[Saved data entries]
Definition addToOrBlock (program : Program) (basicBlock : FlowBlock) (didChangeIR : bool) : result (FlowBlock * bool) :=
  st ← foldM (addToOrOperation program) (seq 0 (length (_operations basicBlock))) (mkAddState (newTracker (_operations basicBlock)) (_operations basicBlock) didChangeIR);
  Ok (mkFlowBlock (_startConditionOperations basicBlock) (_addOperations st) (_stages basicBlock) (_function basicBlock) (_liveInReg basicBlock)
        (_returnValueReg basicBlock) (_forcedDeadInReg basicBlock) (_invocationInstanceRegisterIndex basicBlock), _addChanged st).

(** [function._basicBlocks] are [members]. *)
Definition AddToOr (program : Program) (blocks : gmap nat FlowBlock) (members : list nat) : result (gmap nat FlowBlock * bool) :=
  foldM (fun st b => basicBlock ← blockAt st.1 b; '(basicBlock, didChangeIR) ← addToOrBlock program basicBlock st.2; Ok (<[b := basicBlock]> st.1, didChangeIR))
    members (blocks, false).

(** ** Numbers without common bits *)

Lemma add_lor_disjoint a b n : 0 <= n -> 0 <= a < 2 ^ n -> (forall i, 0 <= i < n -> Z.testbit b i = false) -> a + b = Z.lor a b.
Proof.
  intros Hn Ha Hb. rewrite Z.add_nocarry_lxor; [apply Z.lxor_lor|]; apply Z.bits_inj'; intros i Hi; rewrite Z.land_spec, Z.bits_0.
  all: destruct (decide (i < n)); [rewrite Hb by lia; apply andb_false_r|]; by rewrite (testbit_high n a i) by lia.
Qed.

Section Values.
Context (program : Program).

(** The operations that the tracker records: those that can become tables *)
Definition table_op (op : Operation) : Prop := op_wf program op /\ (exists w, dstWidth program op = Ok w /\ lowerable program op w) /\ CanOpcodeBeLoweredToLut (_opcode op) = true.

Lemma table_op_value op σ : table_op op -> is_Some (opValue program σ op).
Proof. intros (_ & (w & Hw & Hlow) & _). by apply (lowerable_value program σ op w). Qed.

(** The low bits are zero when the test says so. *)
Lemma allLowBitsZero_eq op n w : table_op op -> dstWidth program op = Ok w -> 0 <= n <= w ->
  exists b, allLowBitsZero program op n = Ok b /\ (b = true -> forall σ v, opValue program σ op = Some v -> forall i, 0 <= i < n -> Z.testbit v i = false).
Proof.
  intros (Hwf & (w' & Hw' & Hlow) & Hc) Hw Hn. rewrite Hw in Hw'. injection Hw' as <-. destruct (id Hwf) as [_ _ _ (d & w' & Hd & _ & _)]. unfold allLowBitsZero. rewrite Hc, Hd. cbn [length Nat.eqb assert_ mbind result_bind].
  destruct (LowerToLut_sound program op w Hwf Hw Hlow) as (lowered & op' & -> & Heq & _ & Hd' & _ & Hres & _). cbn [mbind result_bind]. destruct lowered; cbn [negb]; [|by exists false]. destruct Hres as [es Hes].
  rewrite (getLut_eq _ _ _ Hes). cbn [mbind result_bind]. unfold _numDestinationBits. cbn [_lutEntries]. assert (Hlen : Z.of_nat (length es) = w) by (pose proof (lut_width _ _ _ Hes) as Hlw; unfold dstWidth in Hlw, Hw; rewrite Hd', Hw in Hlw; by injection Hlw).
  rewrite assert_true by (apply Z.leb_le; lia). cbn [mbind result_bind]. set (g := fun i => match es !! Z.to_nat i with Some e => IsConstantZero e | None => false end). rewrite (allM_forallb _ g).
  - eexists. split; [reflexivity|]. intros Hall σ v Hv i Hi. rewrite <- (Heq σ), (opValue_lut _ _ _ _ Hes) in Hv. injection Hv as <-. rewrite forallb_forall in Hall. specialize (Hall i ltac:(apply list_elem_of_In, elem_of_seqZ; lia)). unfold g in Hall.
    unfold lut_val. rewrite testbit_bits_to_Z_nonneg, list_lookup_fmap by lia. destruct (es !! Z.to_nat i) as [e|] eqn:He; [|done]. cbn. unfold IsConstantZero in Hall. apply Z.eqb_eq in Hall. unfold entry_val. by rewrite Hall, Z.bits_0.
  - intros i Hi%elem_of_seqZ. unfold g. destruct (lookup_lt_is_Some_2 es (Z.to_nat i)) as [e He]; [lia|]. by rewrite (at_Some _ _ _ He), He.
Qed.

## Task objective:
Copy every record once more, exactly as given.

## Result for this exercise:
Definition addToOrBlock (program : Program) (basicBlock : FlowBlock) (didChangeIR : bool) : result (FlowBlock * bool) :=
  st ← foldM (addToOrOperation program) (seq 0 (length (_operations basicBlock))) (mkAddState (newTracker (_operations basicBlock)) (_operations basicBlock) didChangeIR);
  Ok (mkFlowBlock (_startConditionOperations basicBlock) (_addOperations st) (_stages basicBlock) (_function basicBlock) (_liveInReg basicBlock)
        (_returnValueReg basicBlock) (_forcedDeadInReg basicBlock) (_invocationInstanceRegisterIndex basicBlock), _addChanged st).

(** [function._basicBlocks] are [members]. *)
Definition AddToOr (program : Program) (blocks : gmap nat FlowBlock) (members : list nat) : result (gmap nat FlowBlock * bool) :=
  foldM (fun st b => basicBlock ← blockAt st.1 b; '(basicBlock, didChangeIR) ← addToOrBlock program basicBlock st.2; Ok (<[b := basicBlock]> st.1, didChangeIR))
    members (blocks, false).

(** ** Numbers without common bits *)

Lemma add_lor_disjoint a b n : 0 <= n -> 0 <= a < 2 ^ n -> (forall i, 0 <= i < n -> Z.testbit b i = false) -> a + b = Z.lor a b.
Proof.
  intros Hn Ha Hb. rewrite Z.add_nocarry_lxor; [apply Z.lxor_lor|]; apply Z.bits_inj'; intros i Hi; rewrite Z.land_spec, Z.bits_0.
  all: destruct (decide (i < n)); [rewrite Hb by lia; apply andb_false_r|]; by rewrite (testbit_high n a i) by lia.
Qed.

Section Values.
Context (program : Program).

(** The operations that the tracker records: those that can become tables *)
Definition table_op (op : Operation) : Prop := op_wf program op /\ (exists w, dstWidth program op = Ok w /\ lowerable program op w) /\ CanOpcodeBeLoweredToLut (_opcode op) = true.

Lemma table_op_value op σ : table_op op -> is_Some (opValue program σ op).
Proof. intros (_ & (w & Hw & Hlow) & _). by apply (lowerable_value program σ op w). Qed.

(** The low bits are zero when the test says so. *)
Lemma allLowBitsZero_eq op n w : table_op op -> dstWidth program op = Ok w -> 0 <= n <= w ->
  exists b, allLowBitsZero program op n = Ok b /\ (b = true -> forall σ v, opValue program σ op = Some v -> forall i, 0 <= i < n -> Z.testbit v i = false).
Proof.
  intros (Hwf & (w' & Hw' & Hlow) & Hc) Hw Hn. rewrite Hw in Hw'. injection Hw' as <-. destruct (id Hwf) as [_ _ _ (d & w' & Hd & _ & _)]. unfold allLowBitsZero. rewrite Hc, Hd. cbn [length Nat.eqb assert_ mbind result_bind].
  destruct (LowerToLut_sound program op w Hwf Hw Hlow) as (lowered & op' & -> & Heq & _ & Hd' & _ & Hres & _). cbn [mbind result_bind]. destruct lowered; cbn [negb]; [|by exists false]. destruct Hres as [es Hes].
  rewrite (getLut_eq _ _ _ Hes). cbn [mbind result_bind]. unfold _numDestinationBits. cbn [_lutEntries]. assert (Hlen : Z.of_nat (length es) = w) by (pose proof (lut_width _ _ _ Hes) as Hlw; unfold dstWidth in Hlw, Hw; rewrite Hd', Hw in Hlw; by injection Hlw).
  rewrite assert_true by (apply Z.leb_le; lia). cbn [mbind result_bind]. set (g := fun i => match es !! Z.to_nat i with Some e => IsConstantZero e | None => false end). rewrite (allM_forallb _ g).
  - eexists. split; [reflexivity|]. intros Hall σ v Hv i Hi. rewrite <- (Heq σ), (opValue_lut _ _ _ _ Hes) in Hv. injection Hv as <-. rewrite forallb_forall in Hall. specialize (Hall i ltac:(apply list_elem_of_In, elem_of_seqZ; lia)). unfold g in Hall.
    unfold lut_val. rewrite testbit_bits_to_Z_nonneg, list_lookup_fmap by lia. destruct (es !! Z.to_nat i) as [e|] eqn:He; [|done]. cbn. unfold IsConstantZero in Hall. apply Z.eqb_eq in Hall. unfold entry_val. by rewrite Hall, Z.bits_0.
  - intros i Hi%elem_of_seqZ. unfold g. destruct (lookup_lt_is_Some_2 es (Z.to_nat i)) as [e He]; [lia|]. by rewrite (at_Some _ _ _ He), He.
Qed.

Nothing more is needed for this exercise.